Matin, de Charles Cros


 

Voici le matin bleu. Ma rose et blonde amie
Lasse d'amour, sous mes baisers, s'est endormie. 
Voici le matin bleu qui vient sur l'oreiller 
Éteindre les lueurs oranges du foyer.

L'insoucieuse dort. La fatigue a fait taire 
Le babil de cristal, les soupirs de panthère. 
Les voraces baisers et les rires perlés. 
Et l'or capricieux des cheveux déroulés 
Fait un cadre ondoyant à la tête qui penche. 
Nue et fière de ses contours, la gorge blanche 
Où, sur les deux sommets, fleurit le sang vermeil, 
Se soulève et s'abaisse au rhythme du sommeil.

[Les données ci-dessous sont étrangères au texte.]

(* ===== verification/BundleRun.v ===== *)
(** * Running a bundle

    An interpreter for the emitted function: statements bind names, loops run their body for
    every index, and every executed description is recorded with the values bound to its
    identifiers.  The declarations bind every symbol's name to the address the symbol
    stands for, and the body executes the operations in the order of the loops with
    addresses that advance with the loop indices. *)

From S2P Require Import Prelude PyDict SdscSymbols Bundle.

(** ** The machine *)

Definition env := ssa -> option Z.

Definition bind (x : ssa) (v : Z) (e : env) : env := fun y => if decide (y = x) then Some v else e y.
Arguments bind : simpl never.

Record event := mkEvent {
  ev_file : string;
  ev_ids : list Z;
  ev_values : list Z
}.

Section machine.
Context (maps : list (list Z)) (allocated : Z).

Definition apply_map (strides vars : list Z) (base : Z) : Z := base + zsum (zip_with Z.mul strides vars).

Fixpoint exec_stmt (s : stmt) (e : env) : option (env * list event) :=
  match s with
  | Extract x from _ => v ← e from; Some (bind x v e, [])
  | Allocate x _ => Some (bind x allocated e, [])
  | Constant x v => Some (bind x v e, [])
  | Addi x a b => v ← e a; w ← e b; Some (bind x (v + w) e, [])
  | For v b body =>
      lo ← e C0; n ← e b; step ← e C1;
      if decide (lo = 0 /\ step = 1) then
        ts ← mapM (fun i => snd <$> (fix exec_list (l : list stmt) (e : env) : option (env * list event) :=
                     match l with
                     | [] => Some (e, [])
                     | s :: l => r ← exec_stmt s e; r' ← exec_list l r.1; Some (r'.1, r.2 ++ r'.2)
                     end) body (bind v (Z.of_nat i) e)) (seq 0 (Z.to_nat n));
        Some (e, concat ts)
      else None
  | Apply x m vars b =>
      strides ← maps !! m; vs ← mapM e vars; base ← e b;
      if decide (length vs = length strides) then Some (bind x (apply_map strides vs base) e, []) else None
  | Execute ops file ids => vs ← mapM e ops; Some (e, [mkEvent file ids vs])
  end.

Fixpoint exec (l : list stmt) (e : env) : option (env * list event) :=
  match l with
  | [] => Some (e, [])
  | s :: l => r ← exec_stmt s e; r' ← exec l r.1; Some (r'.1, r.2 ++ r'.2)
  end.

Lemma exec_app l k e e' t : exec l e = Some (e', t) -> exec (l ++ k) e = (fun r => (r.1, t ++ r.2)) <$> exec k e'.
Proof.
  revert e t. induction l as [|s l IH]; intros e t H; cbn in *.
  - injection H as <- <-. destruct (exec k e) as [[? ?]|]; done.
  - destruct (exec_stmt s e) as [[e1 t1]|]; [|done]. cbn in *. destruct (exec l e1) as [[e2 t2]|] eqn:E; [|done]. injection H as <- <-. rewrite (IH _ _ E).
    destruct (exec k e2) as [[? ?]|]; [|done]. cbn. by rewrite app_assoc.
Qed.
(* ===== verification/BundleTotal.v ===== *)
(** * A bundle is generated

    When every operation can be described on its own, the loops around an operation are as many as its tiling
    asks for, trip counts are integers and the pool fits, the bundle is generated. *)

From S2P Require Import Prelude PyDict SdscSymbols SdscIdents Bundle BundleRun BundleBody BundleCompile BundleSafe.

(** ** Descriptions from any offset *)

Section offset.
Context (off : Z) (spec : SDSCSpec) (tiled : list (list string)).

Lemma symbol_index_shift k r r0 i0 : shifted off r r0 -> symbol_index k r0 = Ok i0 -> exists i, symbol_index k r = Ok i.
Proof.
  unfold shifted, symbol_index, kgetitem. intros ->. rewrite kget_shift. destruct (kget (local_symbols r0) k); [|done]. intros _. by eexists.
Qed.

Lemma register_base_shift_Ok nb core0 t r r0 rb0 : shifted off r r0 -> register_base 0 spec nb core0 t r0 = Ok rb0 -> exists rb, register_base off spec nb core0 t r = Ok rb.
Proof.
  intros H. unfold register_base. destruct (arg_index t <? 0); [by eexists|]. intros H2. apply bind_Ok in H2 as (k0 & Hk0 & H2).
  pose proof (register_shift off spec (arg_index t) (kernel (arg_index t)) (kernel (arg_index t)) r r0 eq_refl H) as H1.
  destruct (symbol_index_shift _ _ _ _ H1 Hk0) as [k ->]. cbn [mbind res_bind]. destruct (0 <? total_slice_offset nb t); [|by eexists].
  apply bind_Ok in H2 as (b0 & Hb0 & _). destruct (symbol_index_shift _ _ _ _ (register_shift off spec core0 _ (kernel_slice (arg_index t) (total_slice_offset nb t)) _ _ eq_refl H1) Hb0) as [b ->]. by eexists.
Qed.

Lemma register_core_shift_Ok t core0 b b0 split c r r0 r0' : register_core 0 spec t core0 b0 split c r0 = Ok r0' -> exists r', register_core off spec t core0 b split c r = Ok r'.
Proof.
  unfold register_core. intros (a & -> & H)%bind_Ok. cbn [mbind res_bind]. destruct (arg_index t <? 0); [by eexists|]. destruct (_ || _); by eexists.
Qed.

(** A loop that runs next to one that does. *)
Lemma for_each_beside {A S T} (f : A -> S -> res S) (g : A -> T -> res T) (R : S -> T -> Prop) l :
  (forall x s t t', R s t -> g x t = Ok t' -> exists s', f x s = Ok s' /\ R s' t') -> forall s t t', R s t -> for_each g l t = Ok t' -> exists s', for_each f l s = Ok s' /\ R s' t'.
Proof.
  intros H. induction l as [|x l IH]; intros s t t' HR Hg; [injection Hg as <-; by exists s|]. apply bind_Ok in Hg as (t1 & E & Hg).
  destruct (H _ _ _ _ HR E) as (s1 & E1 & HR1). cbn. rewrite E1. by apply (IH s1 t1).
Qed.

Lemma register_tensor_shift_Ok t s s0 s0' : shifted off s.1 s0.1 /\ s.2 = s0.2 -> register_tensor 0 spec tiled t s0 = Ok s0' -> exists s', register_tensor off spec tiled t s = Ok s'.
Proof.
  destruct s as [r aff], s0 as [r0 aff0]. cbn. intros [H ->] H2. destruct (in_lx t).
  { apply bind_Ok in H2 as (b0 & -> & H2). cbn [mbind res_bind]. apply bind_Ok in H2 as (? & -> & _). by eexists. }
  apply bind_Ok in H2 as (nb & -> & H2). apply bind_Ok in H2 as (c0 & -> & H2). cbn [mbind res_bind]. apply bind_Ok in H2 as (? & -> & H2). cbn [mbind res_bind].
  apply bind_Ok in H2 as (rb0 & Hb0 & H2). destruct (register_base_shift_Ok _ _ _ _ _ _ H Hb0) as [rb Hb]. rewrite Hb. cbn [mbind res_bind]. pose proof (register_base_shift _ _ _ _ _ _ _ _ _ H Hb Hb0) as Hs.
  apply bind_Ok in H2 as (pl & -> & H2). cbn [mbind res_bind]. apply bind_Ok in H2 as (rf0 & Hf0 & _).
  destruct (for_each_beside (register_core off spec t c0 rb.2 (_symbolic_split_info spec t)) (register_core 0 spec t c0 rb0.2 (_symbolic_split_info spec t)) (shifted off) (seq 0 (num_cores spec))) with (2 := Hs) (3 := Hf0) as (rf & -> & _); [|by eexists].
  intros c s1 t1 t2 H1 Ht. destruct (register_core_shift_Ok t c0 rb.2 _ _ _ s1 _ _ Ht) as [s2 Hs2]. exists s2. split; [done|]. by eapply register_core_shift.
Qed.

Lemma register_all_shift_Ok symbols ra0 : for_each (register_tensor 0 spec tiled) (args spec) (start_registry spec [], []) = Ok ra0 ->
  exists ra, for_each (register_tensor off spec tiled) (args spec) (start_registry spec symbols, []) = Ok ra.
Proof.
  intros H. destruct (for_each_beside (register_tensor off spec tiled) (register_tensor 0 spec tiled) (fun s s0 => shifted off s.1 s0.1 /\ s.2 = s0.2) (args spec)) with (3 := H) (s := (start_registry spec symbols, @nil (list (dict Z)))) as (ra & Hra & _); [| done | by exists ra].
  intros t s s0 s0' Hs H0. destruct (register_tensor_shift_Ok t s s0 s0' Hs H0) as [s' Hs']. exists s'. split; [done|]. by eapply register_tensor_shift.
Qed.
End offset.

(** ** Compilation *)

(** An operation whose tensors can be registered. *)
Record op_ready (op : op_spec) : Prop := {
  or_ok : op_ok op;
  or_run : exists ra, for_each (register_tensor 0 (parsed op) (tiled_symbols_per_level op)) (args (parsed op)) (start_registry (parsed op) [], []) = Ok ra
}.

Lemma compile_op_spec_Ok op idx symbols off : op_ready op -> length symbols = off -> exists g, compile_op_spec idx op symbols off = Ok g.
Proof.
  intros [[Hok Hst] [ra0 H0]] Hs. destruct (register_all_shift_Ok (Z.of_nat off) _ _ symbols ra0 H0) as [ra Hra].
  exact (generate_total (mkRuntime (fun _ => 0) 0 (fun _ => 0)) off (parsed op) _ symbols (repeat pool off) Hs (repeat_length _ _) Hok ra Hra idx).
Qed.

Lemma compile_op_Ok done op st : op_ready op -> compile_ok done st -> exists st', compile_op op st = Ok st'.
Proof.
  intros Hop Hst. assert (exists key, (match sdsc_cache st with Some _ => k ← cache_key op; Ok (Some k) | None => Ok None end) = Ok key) as [key Hkey].
  { destruct (sdsc_cache st); [|by eexists]. destruct (compile_op_spec_Ok op 0 [] 0 Hop eq_refl) as [g Hg]. unfold cache_key. rewrite Hg. by eexists. }
  unfold compile_op. rewrite Hkey. cbn [mbind res_bind]. match goal with |- context [compile_op_spec ?i op _ _] => destruct (compile_op_spec_Ok op i (cs_symbols st) (symbol_id_offset_counter st) Hop (eq_sym (cm_offset _ _ Hst))) as [g ->] end. by eexists.
Qed.
(** * Narrative Metrics Engine: the metrics endpoint and the horizon-move
      helpers, embedded from [backend/backend.py] and [utils.py].

    Conventions of the embedding.
    - A calendar date is its day number counted from 1970-01-01, an integer
      ([Z]).  A Python [date] lies between [date.min] and [date.max], and a
      subtraction that leaves these bounds raises [OverflowError]; a pandas
      timestamp is a signed 64-bit count of nanoseconds, and a [timedelta]
      holds at most 999999999 days.  The arithmetic of the endpoint and of
      [calculate_horizon_moves] is modelled with these bounds.  The date
      helpers of [utils.py] work on what [strptime] returns and [strftime]
      takes, which are parameters; the bounds of [datetime] are left to them.
    - A float (Python [float], SQL [double precision] / [numeric]) is an exact
      rational ([Q]); rounding is not modelled, and an arithmetic expression
      of the code is read as the same expression on rationals.  Results of
      divisions are compared with [==].
    - SQL [NULL] and Python [None] are [None] of an [option].
    - The square root used by the database inside [STDDEV_SAMP] is a
      parameter ([sqrt_dp]) of the engine. *)

From Stdlib Require Import ZArith NArith QArith Qabs Qminmax List String Ascii Bool Arith Lia.
From Stdlib Require Import Sorting.Sorted Sorting.Permutation.
Import ListNotations.

Local Open Scope Z_scope.

(** ** Python and SQL primitives *)

(** The values that are present in a list of optional values: the non-NULL
    values of an SQL column, and [[v for v in l if v is not None]]. *)
Fixpoint present {A} (col : list (option A)) : list A :=
  match col with
  | [] => []
  | Some v :: r => v :: present r
  | None :: r => present r
  end.

Module Py.

(** [x < y] on floats. *)
Definition lt (x y : Q) : bool := negb (Qle_bool y x).

(** [x > y] on floats. *)
Definition gt (x y : Q) : bool := negb (Qle_bool x y).

(** [sum(1 for v in l if p v)] *)
Definition count_if {A} (p : A -> bool) (l : list A) : Z :=
  Z.of_nat (List.length (filter p l)).

(** [len(l)] *)
Definition len {A} (l : list A) : Z := Z.of_nat (List.length l).

(** Normalisation of one slice bound against a list of length [n]:
    a negative bound counts from the end, and every bound is clipped to
    [0 .. n]. *)
Definition clip (n k : Z) : Z :=
  if k <? 0 then Z.max 0 (n + k) else Z.min k n.

(** [l[a:b]] *)
Definition slice {A} (l : list A) (a b : Z) : list A :=
  let n := len l in
  let a' := clip n a in
  let b' := clip n b in
  firstn (Z.to_nat (b' - a')) (skipn (Z.to_nat a') l).

(** [range(n)] *)
Definition range (n : Z) : list Z :=
  map Z.of_nat (seq 0 (Z.to_nat n)).

(** [l[i]] for [0 <= i < len(l)].  The loops of the endpoint index lists of
    one common length with [i] from [range] of that length, so the
    [IndexError] of an index out of range cannot occur there; [d] stands in
    for it. *)
Definition index {A} (d : A) (l : list A) (i : Z) : A :=
  nth (Z.to_nat i) l d.

(** [enumerate(l)] *)
Definition enumerate {A} (l : list A) : list (Z * A) :=
  combine (range (len l)) l.

(** [float(x) if x is not None else d] *)
Definition float_or (d : Q) (x : option Q) : Q :=
  match x with Some v => v | None => d end.

(** [int / int]: true division. *)
Definition truediv (a b : Z) : Q := inject_Z a / inject_Z b.

End Py.

(** ** The SQL fragment used by the metrics query *)

Module Sql.

(** [COALESCE(x, d)] *)
Definition COALESCE {A} (x : option A) (d : A) : A :=
  match x with Some v => v | None => d end.

(** [GREATEST(a, b)] on two non-null numbers. *)
Definition GREATEST (a b : Q) : Q := Qmax a b.

(** The sum of a list of numbers. *)
Definition Qsum (l : list Q) : Q := fold_right Qplus 0%Q l.

(** [COUNT( * )] and [COUNT(col)] *)
Definition COUNT_star {A} (rows : list A) : Z := Z.of_nat (List.length rows).
Definition COUNT {A} (col : list (option A)) : Z :=
  Z.of_nat (List.length (present col)).

(** [AVG(col)]: NULL over no non-null value. *)
Definition AVG (col : list (option Q)) : option Q :=
  match present col with
  | [] => None
  | v => Some (Qsum v / inject_Z (Z.of_nat (List.length v)))%Q
  end.

(** [SELECT DISTINCT]: one representative of every class of [eqb]. *)
Definition distinct {A} (eqb : A -> A -> bool) (rows : list A) : list A :=
  fold_right (fun x acc => if existsb (eqb x) acc then acc else x :: acc) [] rows.

(** [generate_series(a, b, interval '1 day')]: [a, a+1, ..., b], empty when
    [b < a]. *)
Definition generate_series (a b : Z) : list Z :=
  map (fun k => a + Z.of_nat k) (seq 0 (Z.to_nat (b - a + 1))).

(** [ORDER BY key] (ascending; rows with equal keys keep their order). *)
Fixpoint insert_by {A} (key : A -> Z) (x : A) (l : list A) : list A :=
  match l with
  | [] => [x]
  | y :: r => if key x <=? key y then x :: l else y :: insert_by key x r
  end.

Definition order_by {A} (key : A -> Z) (rows : list A) : list A :=
  fold_right (insert_by key) [] rows.

(** [ORDER BY] on a text column, ascending under the collation [le]. *)
Fixpoint insert_text (le : string -> string -> bool) (x : string)
         (l : list string) : list string :=
  match l with
  | [] => [x]
  | y :: r => if le x y then x :: l else y :: insert_text le x r
  end.

Definition order_by_text (le : string -> string -> bool) (rows : list string)
  : list string :=
  fold_right (insert_text le) [] rows.

(** Row numbers [0, 1, ...] paired with the rows of an ordered partition. *)
Definition numbered {A} (rows : list A) : list (Z * A) :=
  combine (map Z.of_nat (seq 0 (List.length rows))) rows.

(** The window frame [ROWS BETWEEN hi PRECEDING AND lo PRECEDING] of the row
    numbered [i]: the rows numbered [i - hi .. i - lo] that exist. *)
Definition rows_between_preceding {A} (rows : list A) (i hi lo : Z) : list A :=
  map snd (filter (fun jr => (i - hi <=? fst jr) && (fst jr <=? i - lo))
                  (numbered rows)).

Section StdDev.
Variable sqrt_dp : Q -> Q.

(** [STDDEV_SAMP(col)]: NULL over fewer than two non-null values,
    otherwise the square root of the sample variance. *)
Definition STDDEV_SAMP (col : list (option Q)) : option Q :=
  let v := present col in
  let n := Z.of_nat (List.length v) in
  if n <? 2 then None
  else
    let m := (Qsum v / inject_Z n)%Q in
    Some (sqrt_dp (Qsum (map (fun x => (x - m) * (x - m)) v)
                   / inject_Z (n - 1)))%Q.
End StdDev.

End Sql.

(** ** backend/backend.py *)

Module Backend.

(** A row of table [articles], with the columns the query reads;
    [published_at] holds the value of [published_at::date]. *)
Record article := {
  id : Z;
  primary_label_v2 : option string;
  published_at : Z;
  sentiment_score : option Q
}.

(** [class Metric(BaseModel)] *)
Record Metric := {
  date : Z;
  article_count : Z;
  rolling_mean : Q;
  rolling_std : Q;
  intensity : Q;
  sentiment_mean : option Q;
  intensity_percentile : Q;
  sentiment_percentile : option Q
}.

(** What the endpoint answers: a validation error of the framework (a
    [Query] constraint fails), the [HTTPException] of the body, the list of
    metrics, or the error the framework reports when the function raises an
    exception it does not handle (the [OverflowError] of a date out of
    range). *)
Inductive response :=
| HTTP_422
| HTTP_400 (detail : string)
| HTTP_200 (body : list Metric)
| HTTP_500.

(** [date.min] (0001-01-01) and [date.max] (9999-12-31) as day numbers. *)
Definition date_min : Z := -719162.
Definition date_max : Z := 2932896.

Definition is_date (d : Z) : bool := (date_min <=? d) && (d <=? date_max).

(** [d - timedelta(days=days)] on a [date]; [None] is the [OverflowError] of
    a result out of range. *)
Definition date_sub (d days : Z) : option Z :=
  if is_date (d - days) then Some (d - days) else None.

(** [_percent_rank(window_values, x)] *)
Definition _percent_rank (window_values : list Q) (x : Q) : Q :=
  let n := Py.len window_values in
  if n <=? 1 then 0%Q
  else
    let less := Py.count_if (fun v => Py.lt v x) window_values in
    let rank := 1 + less in
    Py.truediv (rank - 1) (n - 1).

(** *** The query *)

(** Rows of the CTE [daily_items]. *)
Record item := {
  item_id : Z;
  item_date : Z;
  item_score : option Q
}.

Definition score_eqb (a b : option Q) : bool :=
  match a, b with
  | Some x, Some y => Qeq_bool x y
  | None, None => true
  | _, _ => false
  end.

Definition item_eqb (a b : item) : bool :=
  (item_id a =? item_id b) && (item_date a =? item_date b)
  && score_eqb (item_score a) (item_score b).

(** [primary_label_v2 = $1] (a NULL label never matches). *)
Definition label_is (a : article) (narrative : string) : bool :=
  match primary_label_v2 a with
  | Some l => String.eqb l narrative
  | None => false
  end.

(** [x BETWEEN lo AND hi] *)
Definition between (x lo hi : Z) : bool := (lo <=? x) && (x <=? hi).

Definition daily_items (articles : list article) (narrative : string)
           (calc_start end_date : Z) : list item :=
  Sql.distinct item_eqb
    (map (fun a => {| item_id := id a;
                      item_date := published_at a;
                      item_score := sentiment_score a |})
         (filter (fun a => label_is a narrative
                           && between (published_at a) calc_start end_date)
                 articles)).

(** Rows of the CTE [daily_agg]: one per date that has an item. *)
Record agg_row := {
  agg_date : Z;
  agg_article_count : Z;
  agg_sentiment_mean : option Q
}.

Definition daily_agg (items : list item) : list agg_row :=
  map (fun d =>
         let g := filter (fun it => item_date it =? d) items in
         {| agg_date := d;
            agg_article_count := Sql.COUNT_star g;
            agg_sentiment_mean := Sql.AVG (map item_score g) |})
      (Sql.distinct Z.eqb (map item_date items)).

(** Rows of the CTE [daily_series]. *)
Record series_row := {
  s_date : Z;
  s_article_count : Z;
  s_sentiment_mean : option Q
}.

(** [calendar c LEFT JOIN daily_agg a ON c.narrative_date = a.narrative_date] *)
Definition daily_series (calendar : list Z) (agg : list agg_row)
  : list series_row :=
  flat_map
    (fun c =>
       match filter (fun a => c =? agg_date a) agg with
       | [] => [ {| s_date := c;
                    s_article_count := Sql.COALESCE None 0;
                    s_sentiment_mean := None |} ]
       | matched =>
           map (fun a => {| s_date := c;
                            s_article_count :=
                              Sql.COALESCE (Some (agg_article_count a)) 0;
                            s_sentiment_mean := agg_sentiment_mean a |})
               matched
       end)
    calendar.

(** Rows of the CTE [rolling_stats]. *)
Record stats_row := {
  r_date : Z;
  r_article_count : Z;
  r_sentiment_mean : option Q;
  r_baseline_n : Z;
  r_rolling_mean : option Q;
  r_rolling_std : option Q
}.

(** A row as the driver hands it to Python. *)
Record db_row := {
  row_narrative_date : Z;
  row_article_count : Z;
  row_rolling_mean : option Q;
  row_rolling_std : option Q;
  row_intensity : option Q;
  row_sentiment_mean : option Q
}.

Section Engine.
(** The square root of the database. *)
Variable sqrt_dp : Q -> Q.

(** The column [article_count] of a window frame, as the aggregates see it. *)
Definition frame_counts (frame : list series_row) : list (option Q) :=
  map (fun r => Some (inject_Z (s_article_count r))) frame.

(** The row of [rolling_stats] for the row numbered [fst ir] of the
    ordered partition: the three aggregates run over the same frame,
    [ROWS BETWEEN win PRECEDING AND 1 PRECEDING]. *)
Definition window_stats (win : Z) (ordered : list series_row)
           (ir : Z * series_row) : stats_row :=
  let frame := Sql.rows_between_preceding ordered (fst ir) win 1 in
  {| r_date := s_date (snd ir);
     r_article_count := s_article_count (snd ir);
     r_sentiment_mean := s_sentiment_mean (snd ir);
     r_baseline_n := Sql.COUNT (frame_counts frame);
     r_rolling_mean := Sql.AVG (frame_counts frame);
     r_rolling_std := Sql.STDDEV_SAMP sqrt_dp (frame_counts frame) |}.

Definition rolling_stats (win : Z) (series : list series_row)
  : list stats_row :=
  let ordered := Sql.order_by s_date series in
  map (window_stats win ordered) (Sql.numbered ordered).

(** [CASE WHEN baseline_n = 0 THEN 0.0 ELSE ... END AS intensity] *)
Definition intensity_case (eps : Q) (r : stats_row) : Q :=
  if r_baseline_n r =? 0 then 0%Q
  else ((inject_Z (r_article_count r) - Sql.COALESCE (r_rolling_mean r) 0)
        / Sql.GREATEST (Sql.COALESCE (r_rolling_std r) 0) eps)%Q.

Definition select_row (eps : Q) (r : stats_row) : db_row :=
  {| row_narrative_date := r_date r;
     row_article_count := r_article_count r;
     row_rolling_mean := r_rolling_mean r;
     row_rolling_std := r_rolling_std r;
     row_intensity := Some (intensity_case eps r);
     row_sentiment_mean := r_sentiment_mean r |}.

(** The outer [SELECT ... FROM rolling_stats ORDER BY narrative_date]. *)
Definition select_intensity (eps : Q) (stats : list stats_row)
  : list db_row :=
  Sql.order_by row_narrative_date (map (select_row eps) stats).

(** [conn.fetch(query, narrative, calc_start, end_date, eps)] *)
Definition fetch (articles : list article) (win : Z) (narrative : string)
           (calc_start end_date : Z) (eps : Q) : list db_row :=
  let calendar := Sql.generate_series calc_start end_date in
  let items := daily_items articles narrative calc_start end_date in
  let series := daily_series calendar (daily_agg items) in
  select_intensity eps (rolling_stats win series).
(** What one pass through the body of a [for] loop does: it returns, or
    it falls through to the next iteration. *)
Inductive step (A : Type) :=
| Done (a : A)
| Continue.
Arguments Done {A} a.
Arguments Continue {A}.

(** Package [policy], which this file calls for version strings, version
    expressions and API specifications.  Its sources are not at hand, so
    the client is stated over any implementation of these functions.
    [Version_Expression_Factory] returns [(nil, err)] or [(expr, nil)];
    [fmt_Version_Expression] is the [%v] rendering of an expression. *)
Class Policy := {
  Version_Expression : Type;
  APISpecification : Type;
  IsVersionString : string -> bool;
  IsVersionExpression : string -> bool;
  Version_Expression_Factory : string -> error + Version_Expression;
  Is_within_range : Version_Expression -> string -> error + bool;
  Get_expression : Version_Expression -> string;
  fmt_Version_Expression : Version_Expression -> string;
  APISpecification_Factory : string -> string -> string -> string -> APISpecification
}.

Section Client.

Context {W : World} {P : Policy}.

(** The last branch of [InvokeExchange]: the body is decoded into the
    response object, which is then checked by its type. *)
Definition decode_response (method url : string) (params : option Params)
    (requestBody_v outBytes : string) (resp : response) : invoked :=
  match json_Unmarshal outBytes resp with
  | inl e =>
      app_error ("Unable to demarshal response " ++ outBytes
                 ++ " from invocation of " ++ method ++ " at " ++ url
                 ++ ", error: " ++ e) resp
  | inr r => check_response method url params requestBody_v r
  end.

(** What [InvokeExchange] does with a response that [httpClient.Do]
    delivered. *)
Definition handle_response (method url : string) (params : option Params)
    (requestBody_v : string) (httpResp : Response) (resp : response) : invoked :=
  let err : option error := None in  (* [httpClient.Do] succeeded *)
  let outBytes := body_bytes httpResp in
  let readErr := match Body httpResp with Some (_, e) => e | None => None end in
  (* rpc.go tests [err], not [readErr], after [ioutil.ReadAll] *)
  match (match Body httpResp with Some _ => err | None => None end) with
  | Some e =>
      let msg := "Invocation of " ++ method ++ " at " ++ url
                 ++ " failed reading response message, HTTP Status "
                 ++ itoa (StatusCode httpResp) ++ ", error: " ++ fmt_error readErr in
      if isTimeout e then tp_error msg resp else app_error msg resp
  | None =>
      if (StatusCode httpResp =? StatusInternalServerError)%Z
         && Contains outBytes "timed out"
      then tp_error ("Invocation of " ++ method ++ " at " ++ url ++ " with "
                     ++ requestBody_v ++ " failed invoking HTTP request, error: "
                     ++ fmt_error err) resp
      else if (method =? "GET")
              && (negb (StatusCode httpResp =? StatusOK)%Z
                  && negb (StatusCode httpResp =? StatusNotFound)%Z)
      then app_error (status_error method url (StatusCode httpResp) outBytes) resp
      else if ((method =? "PUT") || (method =? "POST") || (method =? "PATCH"))
              && negb (StatusCode httpResp =? StatusCreated)%Z
      then app_error (status_error method url (StatusCode httpResp) outBytes) resp
      else if (method =? "DELETE")
              && negb (StatusCode httpResp =? StatusNoContent)%Z
      then app_error (status_error method url (StatusCode httpResp) outBytes) resp
      else if method =? "DELETE"
      then no_error resp
      else decode_response method url params requestBody_v outBytes resp
  end.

La robe, nid de soie, à terre est affaissée. 
Hier, sous des blancheurs de batiste froissée 
La forme en a jailli libre, papillon blanc. 
Qui sort de son cocon, l'aile collée au flanc.

A côté, sur leurs hauts talons, sont les bottines
Qui font aux petits pieds ces allures mutines,
Et les bas, faits de fils de la vierge croisés, 
Qui prennent sur la peau des chatoiements rosés.

Epars dans tous les coins de la chambre muette
Je revois les débris de la fière toilette 
Qu'elle portait, quand elle est arrivée hier 
Tout imprégnée encor des senteurs de l'hiver.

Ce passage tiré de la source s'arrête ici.